▸ Directions
What you return must be an exact copy of the lines in the listing below between the line holding "raw = Some [] \/ raw = None ->" and the line holding "assert (getitem transformers", inclusive, and nothing more.

*-*-*

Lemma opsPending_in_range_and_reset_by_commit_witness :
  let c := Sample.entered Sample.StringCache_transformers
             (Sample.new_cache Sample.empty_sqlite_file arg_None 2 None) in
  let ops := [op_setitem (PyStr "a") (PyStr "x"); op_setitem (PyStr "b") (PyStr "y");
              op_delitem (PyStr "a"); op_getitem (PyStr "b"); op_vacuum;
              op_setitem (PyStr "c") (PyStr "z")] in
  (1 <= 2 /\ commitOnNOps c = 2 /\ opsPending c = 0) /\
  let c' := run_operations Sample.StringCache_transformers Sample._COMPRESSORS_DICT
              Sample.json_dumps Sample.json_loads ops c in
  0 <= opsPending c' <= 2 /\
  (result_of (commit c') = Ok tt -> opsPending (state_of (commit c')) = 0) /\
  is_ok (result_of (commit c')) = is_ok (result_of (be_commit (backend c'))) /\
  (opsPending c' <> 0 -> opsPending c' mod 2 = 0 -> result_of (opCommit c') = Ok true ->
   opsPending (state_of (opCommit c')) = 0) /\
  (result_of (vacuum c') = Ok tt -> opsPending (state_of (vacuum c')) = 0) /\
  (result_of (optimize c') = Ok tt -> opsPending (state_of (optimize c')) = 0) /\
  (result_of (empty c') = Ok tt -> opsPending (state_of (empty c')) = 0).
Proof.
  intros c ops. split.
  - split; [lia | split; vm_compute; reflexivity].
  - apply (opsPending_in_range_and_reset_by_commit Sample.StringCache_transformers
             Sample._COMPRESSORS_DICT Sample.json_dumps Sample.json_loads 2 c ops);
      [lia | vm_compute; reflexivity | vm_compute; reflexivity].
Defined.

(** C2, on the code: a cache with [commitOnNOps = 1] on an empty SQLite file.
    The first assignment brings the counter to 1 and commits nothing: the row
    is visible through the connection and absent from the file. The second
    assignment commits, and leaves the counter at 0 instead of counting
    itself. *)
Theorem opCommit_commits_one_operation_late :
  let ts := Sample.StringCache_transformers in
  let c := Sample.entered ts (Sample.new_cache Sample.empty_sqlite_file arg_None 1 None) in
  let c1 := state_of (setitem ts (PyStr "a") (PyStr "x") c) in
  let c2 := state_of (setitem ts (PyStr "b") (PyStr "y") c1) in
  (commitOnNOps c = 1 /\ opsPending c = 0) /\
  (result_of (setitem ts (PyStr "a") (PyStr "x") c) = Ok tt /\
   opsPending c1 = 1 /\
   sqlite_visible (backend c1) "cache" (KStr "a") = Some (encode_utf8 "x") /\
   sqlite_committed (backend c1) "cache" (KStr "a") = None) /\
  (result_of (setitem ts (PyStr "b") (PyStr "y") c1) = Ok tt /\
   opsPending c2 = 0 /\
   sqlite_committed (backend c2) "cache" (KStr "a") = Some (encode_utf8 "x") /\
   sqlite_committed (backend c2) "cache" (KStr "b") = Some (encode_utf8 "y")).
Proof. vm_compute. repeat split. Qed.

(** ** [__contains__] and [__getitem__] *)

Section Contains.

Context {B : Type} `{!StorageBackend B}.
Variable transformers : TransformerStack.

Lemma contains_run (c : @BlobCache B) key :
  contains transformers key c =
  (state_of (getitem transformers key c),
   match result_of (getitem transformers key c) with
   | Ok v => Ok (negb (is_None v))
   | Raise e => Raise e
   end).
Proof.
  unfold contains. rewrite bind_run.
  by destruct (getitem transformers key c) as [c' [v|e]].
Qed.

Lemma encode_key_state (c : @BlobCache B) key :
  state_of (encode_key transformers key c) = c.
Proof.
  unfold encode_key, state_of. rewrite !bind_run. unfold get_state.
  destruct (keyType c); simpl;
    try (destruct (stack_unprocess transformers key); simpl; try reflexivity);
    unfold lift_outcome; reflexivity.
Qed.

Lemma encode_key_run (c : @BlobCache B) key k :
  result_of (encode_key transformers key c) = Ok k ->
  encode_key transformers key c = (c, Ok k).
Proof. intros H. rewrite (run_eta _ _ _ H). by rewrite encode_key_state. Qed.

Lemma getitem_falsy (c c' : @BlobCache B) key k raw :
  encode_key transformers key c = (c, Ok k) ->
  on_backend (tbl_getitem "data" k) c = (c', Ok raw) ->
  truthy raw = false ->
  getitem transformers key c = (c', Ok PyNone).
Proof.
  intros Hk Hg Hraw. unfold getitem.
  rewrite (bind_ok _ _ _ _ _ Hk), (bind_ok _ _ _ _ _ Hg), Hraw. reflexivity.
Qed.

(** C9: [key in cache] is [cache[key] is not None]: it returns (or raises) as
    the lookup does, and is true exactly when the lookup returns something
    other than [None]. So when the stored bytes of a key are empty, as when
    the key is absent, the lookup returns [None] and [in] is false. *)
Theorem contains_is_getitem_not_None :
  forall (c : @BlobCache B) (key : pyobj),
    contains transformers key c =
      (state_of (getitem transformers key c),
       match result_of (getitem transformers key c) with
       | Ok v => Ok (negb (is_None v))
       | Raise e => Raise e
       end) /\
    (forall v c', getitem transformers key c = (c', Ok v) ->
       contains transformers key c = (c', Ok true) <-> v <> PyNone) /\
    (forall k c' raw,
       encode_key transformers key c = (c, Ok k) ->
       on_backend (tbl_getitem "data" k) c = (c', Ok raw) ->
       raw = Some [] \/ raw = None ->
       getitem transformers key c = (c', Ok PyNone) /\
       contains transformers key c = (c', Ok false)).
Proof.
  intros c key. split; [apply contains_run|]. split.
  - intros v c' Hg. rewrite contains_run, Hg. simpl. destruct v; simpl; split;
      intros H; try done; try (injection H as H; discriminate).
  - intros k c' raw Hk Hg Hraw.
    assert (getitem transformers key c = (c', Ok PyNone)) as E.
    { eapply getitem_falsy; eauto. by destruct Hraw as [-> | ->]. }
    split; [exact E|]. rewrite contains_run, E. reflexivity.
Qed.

*-*-*

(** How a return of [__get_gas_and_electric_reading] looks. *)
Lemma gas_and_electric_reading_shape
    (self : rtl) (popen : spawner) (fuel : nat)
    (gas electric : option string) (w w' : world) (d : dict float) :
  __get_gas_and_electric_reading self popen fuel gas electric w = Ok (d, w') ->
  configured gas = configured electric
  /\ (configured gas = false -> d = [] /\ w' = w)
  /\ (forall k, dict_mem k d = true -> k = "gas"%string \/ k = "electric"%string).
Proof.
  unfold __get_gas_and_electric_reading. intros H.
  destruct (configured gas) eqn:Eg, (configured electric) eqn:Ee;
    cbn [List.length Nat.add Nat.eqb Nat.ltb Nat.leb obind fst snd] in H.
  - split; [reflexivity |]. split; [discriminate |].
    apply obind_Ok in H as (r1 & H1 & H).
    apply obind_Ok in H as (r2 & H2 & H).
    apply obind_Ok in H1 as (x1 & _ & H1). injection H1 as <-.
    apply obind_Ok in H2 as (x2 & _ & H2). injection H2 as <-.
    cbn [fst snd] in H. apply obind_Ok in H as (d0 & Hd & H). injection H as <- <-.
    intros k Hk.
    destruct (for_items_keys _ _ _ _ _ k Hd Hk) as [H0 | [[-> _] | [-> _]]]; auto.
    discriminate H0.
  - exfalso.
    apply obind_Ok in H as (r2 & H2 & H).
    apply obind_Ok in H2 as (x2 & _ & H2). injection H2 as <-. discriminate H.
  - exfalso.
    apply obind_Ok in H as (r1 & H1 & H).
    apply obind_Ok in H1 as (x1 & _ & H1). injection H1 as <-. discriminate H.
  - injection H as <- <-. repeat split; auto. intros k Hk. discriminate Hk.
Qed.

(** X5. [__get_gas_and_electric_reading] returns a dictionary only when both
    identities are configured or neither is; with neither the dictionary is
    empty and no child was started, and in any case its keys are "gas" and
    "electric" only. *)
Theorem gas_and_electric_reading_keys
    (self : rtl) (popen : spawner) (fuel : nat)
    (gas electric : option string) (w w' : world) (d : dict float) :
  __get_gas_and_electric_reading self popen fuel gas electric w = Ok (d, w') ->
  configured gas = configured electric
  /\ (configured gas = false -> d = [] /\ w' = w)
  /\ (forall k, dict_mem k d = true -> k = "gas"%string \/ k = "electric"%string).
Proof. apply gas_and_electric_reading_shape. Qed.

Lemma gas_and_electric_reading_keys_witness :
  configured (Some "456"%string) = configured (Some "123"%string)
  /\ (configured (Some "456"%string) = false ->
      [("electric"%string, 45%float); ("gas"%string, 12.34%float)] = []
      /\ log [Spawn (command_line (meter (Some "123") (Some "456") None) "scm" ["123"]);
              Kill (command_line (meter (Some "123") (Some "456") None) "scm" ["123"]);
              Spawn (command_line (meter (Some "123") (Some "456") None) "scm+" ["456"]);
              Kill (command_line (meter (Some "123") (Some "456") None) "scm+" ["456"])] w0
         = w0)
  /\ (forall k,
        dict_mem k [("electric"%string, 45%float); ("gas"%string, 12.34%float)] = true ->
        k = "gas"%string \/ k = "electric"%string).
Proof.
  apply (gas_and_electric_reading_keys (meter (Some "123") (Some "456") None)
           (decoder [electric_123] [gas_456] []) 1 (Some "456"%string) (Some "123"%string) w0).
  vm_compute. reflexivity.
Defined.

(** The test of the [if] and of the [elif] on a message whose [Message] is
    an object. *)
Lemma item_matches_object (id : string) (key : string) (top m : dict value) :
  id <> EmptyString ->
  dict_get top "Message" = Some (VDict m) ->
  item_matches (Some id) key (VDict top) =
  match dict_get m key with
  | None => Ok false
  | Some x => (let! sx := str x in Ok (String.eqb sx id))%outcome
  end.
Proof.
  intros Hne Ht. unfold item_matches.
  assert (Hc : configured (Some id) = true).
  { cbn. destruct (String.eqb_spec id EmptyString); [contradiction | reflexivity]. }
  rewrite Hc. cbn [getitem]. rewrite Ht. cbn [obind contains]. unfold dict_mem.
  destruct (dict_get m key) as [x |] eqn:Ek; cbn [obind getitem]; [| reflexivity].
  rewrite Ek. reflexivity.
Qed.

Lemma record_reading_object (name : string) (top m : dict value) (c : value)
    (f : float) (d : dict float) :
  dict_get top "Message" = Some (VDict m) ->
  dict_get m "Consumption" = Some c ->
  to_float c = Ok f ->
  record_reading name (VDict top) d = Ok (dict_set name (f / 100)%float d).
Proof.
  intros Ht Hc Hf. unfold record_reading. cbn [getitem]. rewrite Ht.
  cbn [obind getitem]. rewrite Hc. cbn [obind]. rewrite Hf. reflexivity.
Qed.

*-*-*

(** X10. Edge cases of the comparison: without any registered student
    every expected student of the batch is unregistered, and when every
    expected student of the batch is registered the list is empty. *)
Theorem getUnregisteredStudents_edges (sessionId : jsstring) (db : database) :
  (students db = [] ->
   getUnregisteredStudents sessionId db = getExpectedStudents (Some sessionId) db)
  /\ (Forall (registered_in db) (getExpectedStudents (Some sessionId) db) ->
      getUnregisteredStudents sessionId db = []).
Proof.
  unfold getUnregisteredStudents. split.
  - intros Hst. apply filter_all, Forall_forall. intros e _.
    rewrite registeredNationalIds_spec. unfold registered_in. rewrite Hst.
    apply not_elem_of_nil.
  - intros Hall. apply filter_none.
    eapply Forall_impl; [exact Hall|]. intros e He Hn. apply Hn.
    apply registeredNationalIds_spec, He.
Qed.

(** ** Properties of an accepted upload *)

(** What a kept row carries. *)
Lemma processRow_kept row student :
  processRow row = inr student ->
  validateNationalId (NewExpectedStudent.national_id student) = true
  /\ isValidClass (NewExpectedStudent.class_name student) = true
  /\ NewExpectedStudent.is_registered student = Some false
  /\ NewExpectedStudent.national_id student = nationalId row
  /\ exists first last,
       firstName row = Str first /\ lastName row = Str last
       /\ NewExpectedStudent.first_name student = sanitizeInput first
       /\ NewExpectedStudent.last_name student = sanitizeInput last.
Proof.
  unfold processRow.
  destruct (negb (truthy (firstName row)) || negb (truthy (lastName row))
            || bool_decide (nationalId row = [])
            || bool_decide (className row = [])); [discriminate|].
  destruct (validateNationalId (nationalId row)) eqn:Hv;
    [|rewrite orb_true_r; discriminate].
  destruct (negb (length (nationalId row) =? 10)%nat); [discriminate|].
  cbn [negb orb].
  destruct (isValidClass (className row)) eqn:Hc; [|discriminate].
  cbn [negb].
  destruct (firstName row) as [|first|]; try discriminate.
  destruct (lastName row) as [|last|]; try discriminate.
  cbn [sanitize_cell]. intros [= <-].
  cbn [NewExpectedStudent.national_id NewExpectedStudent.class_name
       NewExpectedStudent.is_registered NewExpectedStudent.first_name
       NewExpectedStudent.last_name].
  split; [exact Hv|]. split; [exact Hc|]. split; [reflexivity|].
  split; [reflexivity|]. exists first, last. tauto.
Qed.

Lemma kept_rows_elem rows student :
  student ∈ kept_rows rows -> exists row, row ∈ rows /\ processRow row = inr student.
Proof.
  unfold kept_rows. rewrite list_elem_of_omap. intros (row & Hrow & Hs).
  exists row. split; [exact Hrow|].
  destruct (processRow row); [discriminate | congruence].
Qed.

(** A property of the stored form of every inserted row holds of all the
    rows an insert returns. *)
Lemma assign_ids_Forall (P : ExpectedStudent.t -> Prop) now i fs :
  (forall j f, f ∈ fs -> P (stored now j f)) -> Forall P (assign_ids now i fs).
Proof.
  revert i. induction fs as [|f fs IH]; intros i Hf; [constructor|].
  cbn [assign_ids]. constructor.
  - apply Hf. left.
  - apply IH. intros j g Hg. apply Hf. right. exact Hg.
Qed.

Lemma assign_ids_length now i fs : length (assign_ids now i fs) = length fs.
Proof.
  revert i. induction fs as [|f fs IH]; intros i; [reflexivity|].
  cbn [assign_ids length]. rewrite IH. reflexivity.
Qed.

*-*-*

▸ Result of the exercise
       raw = Some [] \/ raw = None ->
       getitem transformers key c = (c', Ok PyNone) /\
       contains transformers key c = (c', Ok false)).
Proof.
  intros c key. split; [apply contains_run|]. split.
  - intros v c' Hg. rewrite contains_run, Hg. simpl. destruct v; simpl; split;
      intros H; try done; try (injection H as H; discriminate).
  - intros k c' raw Hk Hg Hraw.
    assert (getitem transformers key c = (c', Ok PyNone)) as E.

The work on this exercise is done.